(Saved data entries)
Start of Block
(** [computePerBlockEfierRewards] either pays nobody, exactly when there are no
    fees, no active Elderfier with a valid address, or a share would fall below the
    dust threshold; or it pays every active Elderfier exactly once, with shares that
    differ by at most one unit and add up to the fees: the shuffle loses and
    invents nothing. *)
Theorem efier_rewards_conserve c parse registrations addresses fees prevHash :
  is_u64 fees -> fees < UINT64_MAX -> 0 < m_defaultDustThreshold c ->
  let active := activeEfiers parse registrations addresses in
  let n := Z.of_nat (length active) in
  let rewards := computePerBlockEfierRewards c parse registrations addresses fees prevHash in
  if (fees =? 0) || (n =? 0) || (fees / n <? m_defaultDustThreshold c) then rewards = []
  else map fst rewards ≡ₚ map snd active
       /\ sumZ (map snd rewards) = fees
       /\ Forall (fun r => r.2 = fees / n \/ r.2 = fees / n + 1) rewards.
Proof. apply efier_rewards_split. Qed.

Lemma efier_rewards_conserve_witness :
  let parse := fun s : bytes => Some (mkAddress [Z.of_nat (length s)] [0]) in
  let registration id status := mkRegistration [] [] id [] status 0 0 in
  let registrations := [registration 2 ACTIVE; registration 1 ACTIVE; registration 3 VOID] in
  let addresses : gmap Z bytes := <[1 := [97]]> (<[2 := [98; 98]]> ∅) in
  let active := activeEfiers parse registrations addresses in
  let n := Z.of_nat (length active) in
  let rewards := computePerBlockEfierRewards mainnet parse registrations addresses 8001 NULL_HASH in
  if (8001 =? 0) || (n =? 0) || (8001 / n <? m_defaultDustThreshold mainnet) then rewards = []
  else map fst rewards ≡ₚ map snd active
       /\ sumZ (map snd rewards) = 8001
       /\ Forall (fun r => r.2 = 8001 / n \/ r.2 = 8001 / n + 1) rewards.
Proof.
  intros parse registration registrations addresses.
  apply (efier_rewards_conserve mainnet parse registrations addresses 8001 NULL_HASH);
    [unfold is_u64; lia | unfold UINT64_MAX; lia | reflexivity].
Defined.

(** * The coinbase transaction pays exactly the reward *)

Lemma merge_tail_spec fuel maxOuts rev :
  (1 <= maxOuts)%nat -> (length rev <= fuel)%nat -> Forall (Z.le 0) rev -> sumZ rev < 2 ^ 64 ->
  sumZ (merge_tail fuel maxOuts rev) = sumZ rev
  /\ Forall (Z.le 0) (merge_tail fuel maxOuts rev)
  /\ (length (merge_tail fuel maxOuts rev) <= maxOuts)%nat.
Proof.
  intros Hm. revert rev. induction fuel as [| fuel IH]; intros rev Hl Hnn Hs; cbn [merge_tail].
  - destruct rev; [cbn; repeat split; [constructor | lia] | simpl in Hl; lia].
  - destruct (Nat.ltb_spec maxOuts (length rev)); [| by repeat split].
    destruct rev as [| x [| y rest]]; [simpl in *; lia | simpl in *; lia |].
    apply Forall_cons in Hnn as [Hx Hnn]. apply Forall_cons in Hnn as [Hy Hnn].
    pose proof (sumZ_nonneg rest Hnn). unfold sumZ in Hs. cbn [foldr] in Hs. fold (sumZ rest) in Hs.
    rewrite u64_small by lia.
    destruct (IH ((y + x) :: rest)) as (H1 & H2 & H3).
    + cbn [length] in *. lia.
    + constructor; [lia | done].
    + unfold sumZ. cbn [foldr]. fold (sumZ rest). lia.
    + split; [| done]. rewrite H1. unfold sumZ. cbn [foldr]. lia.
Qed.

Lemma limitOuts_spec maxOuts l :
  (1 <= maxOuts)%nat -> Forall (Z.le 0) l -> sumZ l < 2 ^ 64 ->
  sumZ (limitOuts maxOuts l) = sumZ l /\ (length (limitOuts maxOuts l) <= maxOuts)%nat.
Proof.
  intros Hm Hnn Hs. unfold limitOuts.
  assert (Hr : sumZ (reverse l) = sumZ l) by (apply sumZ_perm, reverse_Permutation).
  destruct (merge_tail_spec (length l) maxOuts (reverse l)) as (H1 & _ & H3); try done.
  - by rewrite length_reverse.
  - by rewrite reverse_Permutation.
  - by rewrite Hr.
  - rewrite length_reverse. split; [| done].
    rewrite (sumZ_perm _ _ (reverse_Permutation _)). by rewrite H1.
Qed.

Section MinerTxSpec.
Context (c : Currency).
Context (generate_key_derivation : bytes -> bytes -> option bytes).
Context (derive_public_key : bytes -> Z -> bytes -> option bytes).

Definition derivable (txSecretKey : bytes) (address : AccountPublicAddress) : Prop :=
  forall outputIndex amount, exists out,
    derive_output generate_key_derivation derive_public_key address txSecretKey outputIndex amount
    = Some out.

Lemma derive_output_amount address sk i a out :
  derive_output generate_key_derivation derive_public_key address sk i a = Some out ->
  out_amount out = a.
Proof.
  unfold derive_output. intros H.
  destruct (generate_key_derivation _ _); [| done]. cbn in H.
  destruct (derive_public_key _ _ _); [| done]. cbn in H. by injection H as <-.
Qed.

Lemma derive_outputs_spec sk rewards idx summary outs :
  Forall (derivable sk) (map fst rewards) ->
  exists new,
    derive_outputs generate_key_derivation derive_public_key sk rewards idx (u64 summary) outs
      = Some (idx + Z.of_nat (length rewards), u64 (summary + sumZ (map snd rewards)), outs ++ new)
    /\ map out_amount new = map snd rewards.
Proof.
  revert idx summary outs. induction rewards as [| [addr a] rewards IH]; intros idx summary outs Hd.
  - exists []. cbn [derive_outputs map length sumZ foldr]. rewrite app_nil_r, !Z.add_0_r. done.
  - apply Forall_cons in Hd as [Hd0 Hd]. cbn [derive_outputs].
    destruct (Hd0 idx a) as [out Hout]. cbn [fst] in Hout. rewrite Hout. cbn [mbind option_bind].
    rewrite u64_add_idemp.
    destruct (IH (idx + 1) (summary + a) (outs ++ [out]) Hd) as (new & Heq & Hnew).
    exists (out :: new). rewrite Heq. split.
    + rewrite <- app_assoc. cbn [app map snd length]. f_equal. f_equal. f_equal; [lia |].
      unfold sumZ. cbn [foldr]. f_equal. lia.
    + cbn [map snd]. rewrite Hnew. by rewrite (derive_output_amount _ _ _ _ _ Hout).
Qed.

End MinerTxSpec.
End of Block
● **Description of the task**:
Starting with the line above that holds "- destruct (Nat.ltb_spec" and stopping with the line that holds "Context (derive_public_key : bytes", reproduce each line exactly, omitting all other lines.

● **Solution for this task**:
  - destruct (Nat.ltb_spec maxOuts (length rev)); [| by repeat split].
    destruct rev as [| x [| y rest]]; [simpl in *; lia | simpl in *; lia |].
    apply Forall_cons in Hnn as [Hx Hnn]. apply Forall_cons in Hnn as [Hy Hnn].
    pose proof (sumZ_nonneg rest Hnn). unfold sumZ in Hs. cbn [foldr] in Hs. fold (sumZ rest) in Hs.
    rewrite u64_small by lia.
    destruct (IH ((y + x) :: rest)) as (H1 & H2 & H3).
    + cbn [length] in *. lia.
    + constructor; [lia | done].
    + unfold sumZ. cbn [foldr]. fold (sumZ rest). lia.
    + split; [| done]. rewrite H1. unfold sumZ. cbn [foldr]. lia.
Qed.

Lemma limitOuts_spec maxOuts l :
  (1 <= maxOuts)%nat -> Forall (Z.le 0) l -> sumZ l < 2 ^ 64 ->
  sumZ (limitOuts maxOuts l) = sumZ l /\ (length (limitOuts maxOuts l) <= maxOuts)%nat.
Proof.
  intros Hm Hnn Hs. unfold limitOuts.
  assert (Hr : sumZ (reverse l) = sumZ l) by (apply sumZ_perm, reverse_Permutation).
  destruct (merge_tail_spec (length l) maxOuts (reverse l)) as (H1 & _ & H3); try done.
  - by rewrite length_reverse.
  - by rewrite reverse_Permutation.
  - by rewrite Hr.
  - rewrite length_reverse. split; [| done].
    rewrite (sumZ_perm _ _ (reverse_Permutation _)). by rewrite H1.
Qed.

Section MinerTxSpec.
Context (c : Currency).
Context (generate_key_derivation : bytes -> bytes -> option bytes).
Context (derive_public_key : bytes -> Z -> bytes -> option bytes).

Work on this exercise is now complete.